**What you will do**.
Reproduce the records exactly through the line with "induction l as".

<<<<

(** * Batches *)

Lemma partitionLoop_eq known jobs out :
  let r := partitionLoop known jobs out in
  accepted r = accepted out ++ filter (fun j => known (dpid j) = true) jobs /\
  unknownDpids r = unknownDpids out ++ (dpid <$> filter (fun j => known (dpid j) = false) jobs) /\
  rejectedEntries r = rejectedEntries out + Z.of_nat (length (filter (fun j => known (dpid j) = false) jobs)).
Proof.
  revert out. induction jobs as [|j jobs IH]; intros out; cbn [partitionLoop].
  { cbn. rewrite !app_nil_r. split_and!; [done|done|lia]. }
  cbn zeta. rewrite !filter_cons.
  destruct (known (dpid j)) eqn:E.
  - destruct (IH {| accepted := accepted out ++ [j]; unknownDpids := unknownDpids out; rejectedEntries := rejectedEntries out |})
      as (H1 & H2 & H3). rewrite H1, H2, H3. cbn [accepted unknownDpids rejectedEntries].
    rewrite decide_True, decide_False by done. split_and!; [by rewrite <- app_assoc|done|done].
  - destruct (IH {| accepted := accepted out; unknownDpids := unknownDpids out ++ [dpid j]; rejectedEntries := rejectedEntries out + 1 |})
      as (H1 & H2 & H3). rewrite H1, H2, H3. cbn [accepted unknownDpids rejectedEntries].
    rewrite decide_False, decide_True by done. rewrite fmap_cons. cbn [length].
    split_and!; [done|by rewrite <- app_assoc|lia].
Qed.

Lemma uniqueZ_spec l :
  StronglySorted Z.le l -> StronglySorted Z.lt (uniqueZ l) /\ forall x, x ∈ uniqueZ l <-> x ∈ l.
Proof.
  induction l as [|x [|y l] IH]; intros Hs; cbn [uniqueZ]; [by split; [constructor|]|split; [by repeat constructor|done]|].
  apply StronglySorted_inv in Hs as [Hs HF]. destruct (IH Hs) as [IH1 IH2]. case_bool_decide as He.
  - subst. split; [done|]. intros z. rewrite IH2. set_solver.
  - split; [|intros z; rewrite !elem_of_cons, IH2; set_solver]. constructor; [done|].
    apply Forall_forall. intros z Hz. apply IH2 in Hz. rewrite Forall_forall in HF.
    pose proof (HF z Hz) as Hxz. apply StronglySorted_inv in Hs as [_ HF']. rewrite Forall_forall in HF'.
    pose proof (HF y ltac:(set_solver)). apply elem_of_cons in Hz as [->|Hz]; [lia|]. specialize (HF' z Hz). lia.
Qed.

>>>>

**Exercise output**.
(** * Batches *)

Lemma partitionLoop_eq known jobs out :
  let r := partitionLoop known jobs out in
  accepted r = accepted out ++ filter (fun j => known (dpid j) = true) jobs /\
  unknownDpids r = unknownDpids out ++ (dpid <$> filter (fun j => known (dpid j) = false) jobs) /\
  rejectedEntries r = rejectedEntries out + Z.of_nat (length (filter (fun j => known (dpid j) = false) jobs)).
Proof.
  revert out. induction jobs as [|j jobs IH]; intros out; cbn [partitionLoop].
  { cbn. rewrite !app_nil_r. split_and!; [done|done|lia]. }
  cbn zeta. rewrite !filter_cons.
  destruct (known (dpid j)) eqn:E.
  - destruct (IH {| accepted := accepted out ++ [j]; unknownDpids := unknownDpids out; rejectedEntries := rejectedEntries out |})
      as (H1 & H2 & H3). rewrite H1, H2, H3. cbn [accepted unknownDpids rejectedEntries].
    rewrite decide_True, decide_False by done. split_and!; [by rewrite <- app_assoc|done|done].
  - destruct (IH {| accepted := accepted out; unknownDpids := unknownDpids out ++ [dpid j]; rejectedEntries := rejectedEntries out + 1 |})
      as (H1 & H2 & H3). rewrite H1, H2, H3. cbn [accepted unknownDpids rejectedEntries].
    rewrite decide_False, decide_True by done. rewrite fmap_cons. cbn [length].
    split_and!; [done|by rewrite <- app_assoc|lia].
Qed.

Lemma uniqueZ_spec l :
  StronglySorted Z.le l -> StronglySorted Z.lt (uniqueZ l) /\ forall x, x ∈ uniqueZ l <-> x ∈ l.
Proof.
  induction l as [|x [|y l] IH]; intros Hs; cbn [uniqueZ]; [by split; [constructor|]|split; [by repeat constructor|done]|].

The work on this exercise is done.